DATA FOR REVIEW
---*---
(** [assertControlMessage] *)
Definition assertControlMessage (value : jsval) : result ControlMessage :=
  check (isObject value) "Malformed control message";;
  match field value "t" with
  | JStr type =>
    if decide (type = js "manifest") then assertTransferManifest value
    else if decide (type = js "file-begin") then
      match field value "id", field value "name", field value "size" with
      | jint id, JStr name, jint size =>
        check (hasOnlyKeys value [js "t"; js "id"; js "name"; js "size"] && isUint8 (jint id) && isSafeNonNegative (jint size))
          "Malformed file-begin control message";;
        assertFileWithinLimits (JStr name) (jint size);;
        Ok (FileBegin id name size)
      | _, _, _ => throw "Malformed file-begin control message"
      end
    else if decide (type = js "file-ok") then
      match field value "id" with
      | jint id => check (hasOnlyKeys value [js "t"; js "id"] && isUint8 (jint id)) "Malformed file-ok control message";; Ok (FileOk id)
      | _ => throw "Malformed file-ok control message"
      end
    else if decide (type = js "ready") then
      let offset := field value "offset" in
      let prefixSha256 := field value "prefixSha256" in
      match field value "id", readOptional readInt offset, readOptional readString prefixSha256 with
      | jint id, Some offset', Some prefix' =>
        check (hasOnlyKeys value [js "t"; js "id"; js "offset"; js "prefixSha256"] && isUint8 (jint id) &&
          isOptionalResumeOffset offset && isOptionalSha256 prefixSha256) "Malformed ready control message";;
        check (negb (isUndefined offset && negb (isUndefined prefixSha256))) "Malformed ready control message";;
        check (match offset' with Some n => negb ((0 <? n) && isUndefined prefixSha256) | None => true end) "Malformed ready control message";;
        Ok (Ready id offset' prefix')
      | _, _, _ => throw "Malformed ready control message"
      end
    else if decide (type = js "restart") then
      match field value "id" with
      | jint id => check (hasOnlyKeys value [js "t"; js "id"] && isUint8 (jint id)) "Malformed restart control message";; Ok (Restart id)
      | _ => throw "Malformed restart control message"
      end
    else if decide (type = js "file-end") then
      match field value "id", field value "sha256" with
      | jint id, JStr sha256 =>
        check (hasOnlyKeys value [js "t"; js "id"; js "sha256"] && isUint8 (jint id) && isSha256Hex sha256)
          "Malformed file-end control message";;
        Ok (FileEnd id sha256)
      | _, _ => throw "Malformed file-end control message"
      end
    else if decide (type = js "all-done") then
      check (hasOnlyKeys value [js "t"]) "Malformed all-done control message";; Ok AllDone
    else if decide (type = js "all-done-ok") then
      check (hasOnlyKeys value [js "t"]) "Malformed all-done-ok control message";; Ok AllDoneOk
    else if decide (type = js "abort") then
      match field value "reason" with
      | JStr reason =>
        check (hasOnlyKeys value [js "t"; js "reason"] && isSafeReason (JStr reason) MAX_ABORT_REASON_CHARS) "Malformed abort control message";;
        Ok (Abort reason)
      | _ => throw "Malformed abort control message"
      end
    else throw "Unknown control message type"
  | _ => throw "Malformed control message"
  end.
---*---
TASK DESCRIPTION
Please copy out the records exactly as they appear.

FINAL ANSWER
(** [assertControlMessage] *)
Definition assertControlMessage (value : jsval) : result ControlMessage :=
  check (isObject value) "Malformed control message";;
  match field value "t" with
  | JStr type =>
    if decide (type = js "manifest") then assertTransferManifest value
    else if decide (type = js "file-begin") then
      match field value "id", field value "name", field value "size" with
      | jint id, JStr name, jint size =>
        check (hasOnlyKeys value [js "t"; js "id"; js "name"; js "size"] && isUint8 (jint id) && isSafeNonNegative (jint size))
          "Malformed file-begin control message";;
        assertFileWithinLimits (JStr name) (jint size);;
        Ok (FileBegin id name size)
      | _, _, _ => throw "Malformed file-begin control message"
      end
    else if decide (type = js "file-ok") then
      match field value "id" with
      | jint id => check (hasOnlyKeys value [js "t"; js "id"] && isUint8 (jint id)) "Malformed file-ok control message";; Ok (FileOk id)
      | _ => throw "Malformed file-ok control message"
      end
    else if decide (type = js "ready") then
      let offset := field value "offset" in
      let prefixSha256 := field value "prefixSha256" in
      match field value "id", readOptional readInt offset, readOptional readString prefixSha256 with
      | jint id, Some offset', Some prefix' =>
        check (hasOnlyKeys value [js "t"; js "id"; js "offset"; js "prefixSha256"] && isUint8 (jint id) &&
          isOptionalResumeOffset offset && isOptionalSha256 prefixSha256) "Malformed ready control message";;
        check (negb (isUndefined offset && negb (isUndefined prefixSha256))) "Malformed ready control message";;
        check (match offset' with Some n => negb ((0 <? n) && isUndefined prefixSha256) | None => true end) "Malformed ready control message";;
        Ok (Ready id offset' prefix')
      | _, _, _ => throw "Malformed ready control message"
      end
    else if decide (type = js "restart") then
      match field value "id" with
      | jint id => check (hasOnlyKeys value [js "t"; js "id"] && isUint8 (jint id)) "Malformed restart control message";; Ok (Restart id)
      | _ => throw "Malformed restart control message"
      end
    else if decide (type = js "file-end") then
      match field value "id", field value "sha256" with
      | jint id, JStr sha256 =>
        check (hasOnlyKeys value [js "t"; js "id"; js "sha256"] && isUint8 (jint id) && isSha256Hex sha256)
          "Malformed file-end control message";;
        Ok (FileEnd id sha256)
      | _, _ => throw "Malformed file-end control message"
      end
    else if decide (type = js "all-done") then
      check (hasOnlyKeys value [js "t"]) "Malformed all-done control message";; Ok AllDone
    else if decide (type = js "all-done-ok") then
      check (hasOnlyKeys value [js "t"]) "Malformed all-done-ok control message";; Ok AllDoneOk
    else if decide (type = js "abort") then
      match field value "reason" with
      | JStr reason =>
        check (hasOnlyKeys value [js "t"; js "reason"] && isSafeReason (JStr reason) MAX_ABORT_REASON_CHARS) "Malformed abort control message";;
        Ok (Abort reason)
      | _ => throw "Malformed abort control message"
      end
    else throw "Unknown control message type"
  | _ => throw "Malformed control message"
  end.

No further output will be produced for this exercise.